Capitolo XXIII
L'incontro onirico con mia madre distrusse quel che l'Istituto aveva costruito negli anni, come una sferzata di vento che spazza la polvere di una lastra di pietra.
A era morta.
Il dualismo in cui avevo vissuto non poteva più sussistere. Orgogliosamente avevo ripudiato A in passato, rifugiandomi nel fuoco avido di rabbia di Amira, eppure mai avevo ammesso a me stessa le numerose occasioni in cui il tepore rassicurante di A mi aveva avvolto, quando il dolore di Amira diveniva insopportabile. Sebbene odiassi A, a lungo mi aveva sollevato dall'onere di essere Amira, e io non le ero mai stata abbastanza riconoscente.
A non c'era più e io da quel momento avrei potuto solo portare una corona di fiori sulla sua tomba, di tanto in tanto.
W registrò immediatamente il mio cambiamento e si adattò alla riscoperta natura laconica di cui io avevo sempre ignorato l'esistenza. Muovere i primi passi da Amira nell'Istituto nel cieco biancore della luce elettrica fu scioccante. A conosceva la luce, Amira agiva nell'oscurità.
W si rese conto del mio cambiamento sin dal mattino seguente, quando mi scoprì ancora addormentata. Le ore arretrate di sonno di A si erano abbattute su Amira e quel dì persino la Prima Campanella non riuscì a destarmi. Dovette buttarmi W (con molta delicatezza) giù dal letto.

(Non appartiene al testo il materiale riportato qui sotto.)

Lemma replace_star_app a b star : replace_star (a ++ b) star = replace_star a star ++ replace_star b star.
Proof. unfold replace_star. rewrite map_app. generalize (map (fun c => if c =? ch_star then star else [c]) a). intros l. induction l as [|w l IH]; [done|]. simpl. by rewrite IH, app_assoc. Qed.

(** Two bytes make a ".." in one of three ways. *)
Lemma dotdot_app u v : u ++ v = lit ".." →
  u = lit ".." ∨ v = lit ".." ∨ (u = lit "." ∧ v = lit ".").
Proof.
  change (lit "..") with [46; 46]. change (lit ".") with [46].
  destruct u as [|a [|b [|c u]]]; cbn [app]; intros H.
  - by right; left.
  - injection H as -> ->. by right; right.
  - injection H as -> -> ->. by left.
  - discriminate H.
Qed.

Lemma star_between a s b :
  s ≠ [] → existsb bad_segment (split ch_slash s) = false →
  no_dotdot (split ch_slash a) → no_dotdot (split ch_slash b) →
  no_dotdot (split ch_slash (a ++ s ++ b)).
Proof.
  intros Hne Hbad Ha Hb.
  assert (Hs : Forall (fun w => w ≠ lit "." ∧ w ≠ lit "..") (split ch_slash s)).
  { apply Forall_forall. intros w Hw. apply list_elem_of_In in Hw.
    assert (bad_segment w = false) as Hw'.
    { apply not_true_iff_false. intros Ht. apply not_true_iff_false in Hbad. apply Hbad.
      apply existsb_exists. by exists w. }
    unfold bad_segment in Hw'. by bool_to_prop. }
  unfold no_dotdot in *.
  destruct (split_app_mid ch_slash s b) as (is_ & ls & hb & tb & Es & Eb & Esb).
  destruct (split_app_mid ch_slash a (s ++ b)) as (ia & la & h & t & Ea & Eh & ->).
  rewrite Ea, Es, Eb in *. rewrite Esb in Eh. clear Esb.
  apply Forall_app in Ha as [Hia [Hla _]%Forall_cons]. apply Forall_app in Hs as [His [[Hls1 Hls2] _]%Forall_cons].
  apply Forall_cons in Hb as [Hhb Htb].
  assert (Hlast : is_ ≠ [] → ls ++ hb ≠ lit "..").
  { intros _ [?|[?|[? ?]]]%dotdot_app; done. }
  apply Forall_app. split; [done|].
  destruct is_ as [|i is_]; simpl in Eh; injection Eh as <- <-.
  - constructor; [|done]. assert (ls ≠ []).
    { intros ->. apply Hne. rewrite <-(join_split ch_slash s), Es. done. }
    intros [?|[[?|[?|[? ?]]]%dotdot_app|[-> Hd]]]%dotdot_app; [done|done|done|done|].
    destruct ls as [|c ls]; [done|]. simpl in Hd. injection Hd as -> Hd.
    destruct ls; [by destruct Hls1|discriminate Hd].
  - apply Forall_cons in His as [[Hi1 Hi2] His]. constructor.
    + intros [?|[?|[? ?]]]%dotdot_app; done.
    + apply Forall_app. split; [|constructor; [|done]].
      * eapply Forall_impl; [exact His|]. by intros ? [].
      * intros [?|[?|[? ?]]]%dotdot_app; done.
Qed.

(** No import specifier climbs out of a package: if the targets a
    package.json writes for its patterns do not contain ".." themselves,
    then whatever subpath or #-name is asked for - "..", encoded slashes and
    empty segments included - the path that is loaded lies below the package
    directory. *)
Theorem pattern_contained (range : gmap bytes json → list (bytes * json))
    (m : gmap bytes json) (key : bytes) (conds : list bytes) (pkg : list bytes) (t : bytes)
    (Hperm : range m ≡ₚ map_to_list m) (Hpkg : good_segs pkg)
    (Hlevel : ∀ pat v s, m !! pat = Some v → resolveConditions conds v = Ok s → level_target s)
    (Hres : resolveSubpathMap range m key conds = Ok t) (Hpattern : m !! key = None) :
  ∃ rs, good_segs rs ∧ Path.join2 (seg_name pkg) t = seg_name (pkg ++ rs).
Proof.
  apply join2_below; [done|]. unfold resolveSubpathMap in Hres. rewrite Hpattern in Hres.
  destruct (best_of_inv key (range m)) as [[Hb _]|([pat v] & [pl sl] & He & Hm & Hb & _)]; rewrite Hb in Hres.
  { done. }
  cbn [bestPat bestStar fst snd] in Hres.
  rewrite bool_decide_false in Hres by by eapply match_pattern_ne.
  destruct (existsb bad_segment _) eqn:Ebad; [done|].
  rewrite Hperm in He. apply elem_of_map_to_list in He. rewrite He in Hres.
  destruct (resolveConditions conds v) as [s|] eqn:Ev; simpl in Hres; [|done]. injection Hres as <-.
  destruct (captured_spec _ _ _ _ Hm) as [Hne _].
  destruct (Hlevel _ _ _ He Ev) as [[Hs Hd]|(a & b & -> & Ha & Hb' & Hda & Hdb)].
  - by rewrite replace_star_none.
  - rewrite replace_star_app, replace_star_none by done.
    change (ch_star :: b) with ([ch_star] ++ b). rewrite replace_star_app, (replace_star_none b) by done.
    change (replace_star [ch_star] ?x) with (x ++ []). rewrite app_nil_r. by apply star_between.
Qed.

Lemma pattern_contained_witness :
  let m := {[ lit "./*" := JStr (lit "./src/*.js") ]} : gmap bytes json in
  resolveSubpathMap map_to_list m (lit "./a//b") [] = Ok (lit "./src/a//b.js") ∧
  resolveSubpathMap map_to_list m (lit "./../../etc/passwd") [] = Err (EInvalidSubpath (lit "./../../etc/passwd")) ∧
  ∃ rs, good_segs rs ∧ Path.join2 (seg_name [lit "node_modules"; lit "p"]) (lit "./src/a//b.js")
                       = seg_name ([lit "node_modules"; lit "p"] ++ rs).
Proof.
  intros m. split; [vm_compute; reflexivity|]. split; [vm_compute; reflexivity|].
  apply (pattern_contained map_to_list m (lit "./a//b") []).
  - done.
  - apply good_segsb_good. vm_compute. reflexivity.
  - intros pat v s Hp Hs. apply lookup_singleton_Some in Hp as [<- <-]. injection Hs as <-.
    right. exists (lit "./src/"), (lit ".js"). unfold no_dotdot. split_and!; [reflexivity|by_decide..].
  - vm_compute. reflexivity.
  - vm_compute. reflexivity.
Defined.

(** ** Classification *)

Lemma resolved_file `{WritableFS F} (range : gmap bytes json → list (bytes * json)) (fsys : F)
    fuel spec parent cjs r :
  resolveModule range fuel (Some fsys) spec parent cjs = Some (Ok r) → Core r = [] → file_res fsys r.
Proof.
  intros Hr Hc. destruct (cut_prefix spec (lit "node:")) as [name|] eqn:Ecut;
    [|destruct (isCore spec) eqn:Ecore; [|by eapply module_res]];
    by destruct (core_name _ _ _ _ _ _ _ Hr) as [Hne _]; [naive_solver|].
Qed.

(** What resolution finds is a file that exists, and its kind is a fact
    of the file alone: however it was reached - import or require, any
    specifier, any importer - the same path gets the same kind. An extension
    .json, .mjs or .cjs decides; else the nearest package.json above the file
    with a "type" does, and only when neither says anything is the kind a
    guess from the source text. *)
Theorem resolved_kind `{WritableFS F} (range : gmap bytes json → list (bytes * json)) (fuel : nat)
    (fsys : F) (spec parent : bytes) (cjs : bool) (r : resolution)
    (Hr : resolveModule range fuel (Some fsys) spec parent cjs = Some (Ok r)) (Hfile : Core r = []) :
  isFile fsys (RPath r) = true ∧
  (∀ fuel' spec' parent' cjs' r',
     resolveModule range fuel' (Some fsys) spec' parent' cjs' = Some (Ok r') →
     Core r' = [] → RPath r' = RPath r → r' = r) ∧
  (Path.ext (RPath r) = lit ".json" → Kind r = kindJSON ∧ KindGuessed r = false) ∧
  (Path.ext (RPath r) = lit ".mjs" → Kind r = kindESM ∧ KindGuessed r = false) ∧
  (Path.ext (RPath r) = lit ".cjs" → Kind r = kindCJS ∧ KindGuessed r = false) ∧
  (Path.ext (RPath r) ∉ [lit ".json"; lit ".mjs"; lit ".cjs"] →
     match nearest_type fsys (ancestorDirs (Path.dir (RPath r))) with
     | Some k => Kind r = k ∧ KindGuessed r = false
     | None => Kind r ≠ kindJSON ∧ KindGuessed r = true
     end).
Proof.
  pose proof (resolved_file range fsys) as Hres.
  destruct (Hres _ _ _ _ _ Hr Hfile) as [Hf Heq]. clear Hr Hfile. revert Hf Heq.
  generalize (RPath r) as p. intros p Hf ->. split_and!; [done| |..].
  - intros fuel' spec' parent' cjs' r' Hr' Hc' Hp. destruct (Hres _ _ _ _ _ Hr' Hc') as [_ Heq].
    by rewrite Heq, Hp.
  - intros He. unfold finish. by rewrite He.
  - intros He. unfold finish. by rewrite He.
  - intros He. unfold finish. by rewrite He.
  - intros He. rewrite !not_elem_of_cons in He. destruct He as (H1 & H2 & H3 & _).
    unfold finish. rewrite !bool_decide_false by done.
    unfold classifyJS. destruct (nearest_type _ _); [done|]. by destruct (fs_read _ _) as [src|]; [destruct (esmSyntax src)|].
Qed.
(** Field updates. *)
Definition set_theap (f : gmap Z timer → gmap Z timer) (l : Loop) : Loop :=
  MkLoop (l_nextID l) (f (l_theap l)) (l_timers l) (l_dueBatch l) (l_iheap l) (l_immediates l)
    (l_batch l) (l_posts l) (l_pending l) (l_unrefPending l) (l_wake l) (l_given l) (l_log l).
Definition set_timers (x : gset Z) (l : Loop) : Loop :=
  MkLoop (l_nextID l) (l_theap l) x (l_dueBatch l) (l_iheap l) (l_immediates l)
    (l_batch l) (l_posts l) (l_pending l) (l_unrefPending l) (l_wake l) (l_given l) (l_log l).
Definition set_dueBatch (x : list Z) (l : Loop) : Loop :=
  MkLoop (l_nextID l) (l_theap l) (l_timers l) x (l_iheap l) (l_immediates l)
    (l_batch l) (l_posts l) (l_pending l) (l_unrefPending l) (l_wake l) (l_given l) (l_log l).
Definition set_iheap (f : gmap Z immediate → gmap Z immediate) (l : Loop) : Loop :=
  MkLoop (l_nextID l) (l_theap l) (l_timers l) (l_dueBatch l) (f (l_iheap l)) (l_immediates l)
    (l_batch l) (l_posts l) (l_pending l) (l_unrefPending l) (l_wake l) (l_given l) (l_log l).
Definition set_immediates (x : list Z) (l : Loop) : Loop :=
  MkLoop (l_nextID l) (l_theap l) (l_timers l) (l_dueBatch l) (l_iheap l) x
    (l_batch l) (l_posts l) (l_pending l) (l_unrefPending l) (l_wake l) (l_given l) (l_log l).
Definition set_batch (x : list Z) (l : Loop) : Loop :=
  MkLoop (l_nextID l) (l_theap l) (l_timers l) (l_dueBatch l) (l_iheap l) (l_immediates l)
    x (l_posts l) (l_pending l) (l_unrefPending l) (l_wake l) (l_given l) (l_log l).
Definition set_posts (x : list Z) (l : Loop) : Loop :=
  MkLoop (l_nextID l) (l_theap l) (l_timers l) (l_dueBatch l) (l_iheap l) (l_immediates l)
    (l_batch l) x (l_pending l) (l_unrefPending l) (l_wake l) (l_given l) (l_log l).
Definition set_pending (x y : Z) (l : Loop) : Loop :=
  MkLoop (l_nextID l) (l_theap l) (l_timers l) (l_dueBatch l) (l_iheap l) (l_immediates l)
    (l_batch l) (l_posts l) x y (l_wake l) (l_given l) (l_log l).
Definition set_wake (x : bool) (l : Loop) : Loop :=
  MkLoop (l_nextID l) (l_theap l) (l_timers l) (l_dueBatch l) (l_iheap l) (l_immediates l)
    (l_batch l) (l_posts l) (l_pending l) (l_unrefPending l) x (l_given l) (l_log l).
Definition set_log (x : list event) (l : Loop) : Loop :=
  MkLoop (l_nextID l) (l_theap l) (l_timers l) (l_dueBatch l) (l_iheap l) (l_immediates l)
    (l_batch l) (l_posts l) (l_pending l) (l_unrefPending l) (l_wake l) (l_given l) x.
(** A handle is handed over with a fresh id. *)
Definition take_handle (h : Z) (l : Loop) : Loop :=
  MkLoop (l_nextID l + 1) (l_theap l) (l_timers l) (l_dueBatch l) (l_iheap l) (l_immediates l)
    (l_batch l) (l_posts l) (l_pending l) (l_unrefPending l) (l_wake l) (l_given l ++ [h]) (l_log l).

Definition emit (e : event) (l : Loop) : Loop := set_log (l_log l ++ [e]) l.

Definition wakeup (l : Loop) : Loop := set_wake true l.

Definition with_fn (f : option Z) (t : timer) : timer :=
  MkTimer (t_due t) (t_interval t) f (t_running t) (t_cleared t) (t_unref t).
Definition with_running (b : bool) (t : timer) : timer :=
  MkTimer (t_due t) (t_interval t) (t_fn t) b (t_cleared t) (t_unref t).
Definition with_cleared (b : bool) (t : timer) : timer :=
  MkTimer (t_due t) (t_interval t) (t_fn t) (t_running t) b (t_unref t).
Definition with_unref (b : bool) (t : timer) : timer :=
  MkTimer (t_due t) (t_interval t) (t_fn t) (t_running t) (t_cleared t) b.
Definition with_due (d : Z) (t : timer) : timer :=
  MkTimer d (t_interval t) (t_fn t) (t_running t) (t_cleared t) (t_unref t).
(* ===== verification/HostCall.v ===== *)
(** The bridge between guest and host: value.go (the value codec), object.go
    (handles and Free), hostenv.go (Go_host_call, dispatch, the release of
    argument roots) and the resolvers of module.go.

    [*Object] values are pointers, so they live in a heap and a value refers
    to one by its index; [released] is the sequence of FreeObject calls the
    engine has seen. A finite float64 is the text strconv.FormatFloat(f, 'g',
    -1, 64) gives it; decoding keeps the number's text. A host Func is what
    it does with handles: the operations it performs on its arguments, then
    its outcome. *)

From S2P Require Import Prelude GoPath IoFS Json Agents.

(** ** Values *)

Inductive num := NaN | Inf (negative : bool) | Fin (text : bytes).

Inductive value :=
| VUndefined
| VNull
| VBool (b : bool)
| VNumber (n : num)
| VString (s : bytes)
| VComposite (data : bytes)   (** Go data, by its json.Marshal text *)
| VObject (ref : nat)
| VOpaque (kind : bytes) (h : Z).

#[export] Instance num_eq_dec : EqDecision num.
Proof. solve_decision. Defined.
#[export] Instance value_eq_dec : EqDecision value.
Proof. solve_decision. Defined.

Record object := MkObject { handle : Z; callable : bool; taken : bool }.

Record heap := MkHeap { objects : list object; released : list Z }.

Definition alloc (H : heap) (o : object) : nat * heap :=
  (length (objects H), MkHeap (objects H ++ [o]) (released H)).

Definition update (H : heap) (r : nat) (f : object → object) : heap :=
  MkHeap (alter f r (objects H)) (released H).

(** Value.Object, Value.Export on an object: the taker owns the handle. *)
Definition take_object (H : heap) (r : nat) : heap :=
  update H r (fun o => MkObject (handle o) (callable o) true).

(** Object.Free. *)
Definition Free (H : heap) (r : nat) : heap :=
  match objects H !! r with
  | None => H
  | Some o =>
      if handle o =? 0 then H
      else MkHeap (alter (fun o => MkObject 0 (callable o) (taken o)) r (objects H)) (released H ++ [handle o])
  end.

(** opaqueValue.free *)
Definition free_opaque (H : heap) (h : Z) : heap :=
  if h =? 0 then H else MkHeap (objects H) (released H ++ [h]).

(** ** The codec *)

Inductive derr :=
| DUndecodable
| DUnknownNumber (s : bytes)
| DUnknownKind (k : bytes)
| DJSError (message : bytes).

Record valueEncoding := MkEncoding { K : bytes; V : option json; Hn : Z }.

(** json.Unmarshal into a valueEncoding. *)
Definition unmarshal_encoding (ms : list (bytes * json)) : option valueEncoding :=
  k ← Json.field_string "k" ms;
  h ← Json.field_uint "h" ms;
  Some (MkEncoding k (Json.field_any "v" ms) h).

(** e.V.(string), e.V.(bool) with the zero value otherwise. *)
Definition any_string (v : option json) : bytes := match v with Some (JStr s) => s | _ => [] end.
Definition any_bool (v : option json) : bool := match v with Some (JBool b) => b | _ => false end.

Definition decode_number (v : option json) : result derr value :=
  match v with
  | Some (JStr s) =>
      if bool_decide (s = lit "NaN") then Ok (VNumber NaN)
      else if bool_decide (s = lit "Infinity") then Ok (VNumber (Inf false))
      else if bool_decide (s = lit "-Infinity") then Ok (VNumber (Inf true))
      else Err (DUnknownNumber s)
  | Some (JNum t) => Ok (VNumber (Fin t))
  | _ => Ok (VNumber (Fin (lit "0")))
  end.

(** decodeValue on the tree of its text. *)
Definition decode_tree (H : heap) (j : json) : result derr value * heap :=
  match (ms ← Json.struct_members j; unmarshal_encoding ms) with
  | None => (Err DUndecodable, H)
  | Some e =>
      let k := K e in
      if bool_decide (k = lit "undefined") then (Ok VUndefined, H)
      else if bool_decide (k = lit "null") then (Ok VNull, H)
      else if bool_decide (k = lit "bool") then (Ok (VBool (any_bool (V e))), H)
      else if bool_decide (k = lit "number") then (decode_number (V e), H)
      else if bool_decide (k = lit "string") then (Ok (VString (any_string (V e))), H)
      else if bool_decide (k = lit "object") || bool_decide (k = lit "function") then
        let '(r, H') := alloc H (MkObject (Hn e) (bool_decide (k = lit "function")) false) in (Ok (VObject r), H')
      else if bool_decide (k = lit "symbol") || bool_decide (k = lit "bigint") then
        (Ok (VOpaque k (Hn e)), H)
      else if bool_decide (k = lit "error") then (Err (DJSError (any_string (V e))), H)
      else (Err (DUnknownKind k), H)
  end.

Definition decodeValue (H : heap) (encoded : bytes) : result derr value * heap :=
  match Json.parse encoded with
  | None => (Err DUndecodable, H)
  | Some j => decode_tree H j
  end.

L'incontro con Miss Key non tardò a presentarsi, eppure finanche le domande erano scomparse, come stelle oscurate dal sole. Un fuoco che bruciava più intensamente degli altri aveva imposto il proprio dominio e il pallido splendore degli astri minori aveva dovuto soccombere dinanzi a tale supremazia. Le narrai nel dettaglio l'accaduto, ma sorvolai sul finale. La versione ufficiale fu che Kathleen aveva solo pronunciato il mio nome. Miss Key si informò al riguardo sui libri che testimoniavano gli studi di Jonathan Hedd e l'indomani mi lasciò sotto la porta una lettera sintetica, all'interno della quale mi spiegava più o meno quel che poteva essere accaduto. Manipolazione Involontaria Del Ricordo. In sostanza ormai avevo raggiunto un tale livello di disperazione da rendere malleabile la mia memoria, da auto-ingannarmi. Pretendevo la verità dagli altri, ma io mi cullavo nelle bugie. Che crudele ironia!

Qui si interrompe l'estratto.